> _Records drawn from a dataset_
◇ ◇ ◇

Lemma plain_split id : plain_id id = true → split_once ":" id = None.
Proof.
  induction id as [|c id IH]; [done|]. unfold plain_id. cbn [str_forall split_once]. intros H. unfold plain_char in H. bools.
  rewrite H. by rewrite IH.
Qed.
Lemma plain_normal id : plain_id id = true → normalize_record_id id = id.
Proof. intros H. unfold normalize_record_id. by rewrite plain_split. Qed.
Lemma plain_prefix c id rest :
  plain_id c = true → plain_id id = true → rest = "" ∨ (∃ x, rest = "_" +:+ x) → strip_prefix (c +:+ ":") (id +:+ rest) = None.
Proof.
  unfold plain_id, plain_char. intros Hc Hid Hrest. revert id Hid. induction c as [|a c IH]; intros id Hid.
  - destruct id as [|b id]; [by destruct Hrest as [-> |[x ->]]|]. cbn [str_forall] in Hid. bools. change (String b id +:+ rest) with (String b (id +:+ rest)).
    change ("" +:+ ":") with ":". cbn [strip_prefix]. rewrite Ascii.eqb_sym. by rewrite H.
  - cbn [str_forall] in Hc. bools. destruct id as [|b id].
    + destruct Hrest as [-> |[x ->]]; [done|]. change (strip_prefix _ _) with (if Ascii.eqb a "_" then strip_prefix (c +:+ ":") x else None). by rewrite H1.
    + cbn [str_forall] in Hid. bools. change (strip_prefix _ _) with (if Ascii.eqb a b then strip_prefix (c +:+ ":") (id +:+ rest) else None).
      destruct (Ascii.eqb a b); [|done]. by apply IH.
Qed.
Lemma plain_bare c id : plain_id c = true → plain_id id = true → bare_id c id = id.
Proof. intros Hc Hid. apply bare_id_plain. rewrite <- (str_app_nil_r id) at 1. by apply plain_prefix; [..|left]. Qed.
Lemma bare_payout id seller : plain_id id = true → bare_id "payouts" (payout_id id seller) = payout_id id seller.
Proof. intros Hid. apply bare_id_plain. unfold payout_id. apply plain_prefix; [done|done|]. right. by exists seller. Qed.
Lemma payout_id_inj id seller id' seller' :
  plain_id id = true → plain_id id' = true → payout_id id seller = payout_id id' seller' → id = id' ∧ seller = seller'.
Proof.
  unfold payout_id, plain_id, plain_char. intros Hid. revert id'. induction id as [|a id IH]; intros [|b id'] Hid'; cbn [str_forall] in *.
  - intros Heq. change (String "_" seller = String "_" seller') in Heq. by injection Heq as ->.
  - intros Heq. change (String "_" seller = String b (id' +:+ "_" +:+ seller')) in Heq. by injection Heq as <- _.
  - intros Heq. change (String a (id +:+ "_" +:+ seller) = String "_" seller') in Heq. by injection Heq as -> _.
  - bools. intros Heq. change (String a (id +:+ "_" +:+ seller) = String b (id' +:+ "_" +:+ seller')) in Heq.
    injection Heq as -> Heq. apply IH in Heq as [-> ->]; done.
Qed.

(** ** What jobs do to orders *)
Section orders.
Context `{C : Chrono} `{P : PgJson} `{T : TextLib} `{L : Collation}.
Context (scan : rows → list (string * DocRow)) (scan_rows : ∀ rs, scan rs ≡ₚ map_to_list rs).
Context (traverse : gmap string Z → list (string * Z)) (stripe_cancels : string → cancel_reply).

Lemma selected_in n p rs id row : (id, row) ∈ selected scan n p rs → rs !! id = Some row ∧ p row = true.
Proof.
  unfold selected. intros Hin. apply elem_of_take in Hin as (k & Hin & _). apply list_elem_of_lookup_2 in Hin.
  apply list_elem_of_filter in Hin as [Hp Hin]. rewrite scan_rows in Hin. by apply elem_of_map_to_list in Hin.
Qed.
Lemma select_run n table p s :
  select_limit scan n table p s
  = ((ensure_table table s).1, Ok ((λ kr : string * DocRow, row_to_doc kr.1 kr.2) <$> selected scan n p (table_rows s table))).
Proof. unfold select_limit. cbv zeta. by rewrite keeps_ensure_first. Qed.
Lemma keeps_select_limit c n table p : keeps c (select_limit scan n table p).
Proof. intros s. apply keeps_ensure_first. Qed.
Lemma text_in_object field values row : text_in field values row = true → ∃ m, row_data row = VObject m.
Proof.
  unfold text_in, field_text. destruct (get field (row_data row)) as [v|] eqn:E; [|done]. intros _. by eapply object_of_get.
Qed.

◇ ◇ ◇

> _WORK REQUEST_
In the entries above, copy the lines from the one that contains "Lemma keeps_select_limit c" through the last line, exactly as they appear.

> _ANSWER SECTION_
Lemma keeps_select_limit c n table p : keeps c (select_limit scan n table p).
Proof. intros s. apply keeps_ensure_first. Qed.
Lemma text_in_object field values row : text_in field values row = true → ∃ m, row_data row = VObject m.
Proof.
  unfold text_in, field_text. destruct (get field (row_data row)) as [v|] eqn:E; [|done]. intros _. by eapply object_of_get.
Qed.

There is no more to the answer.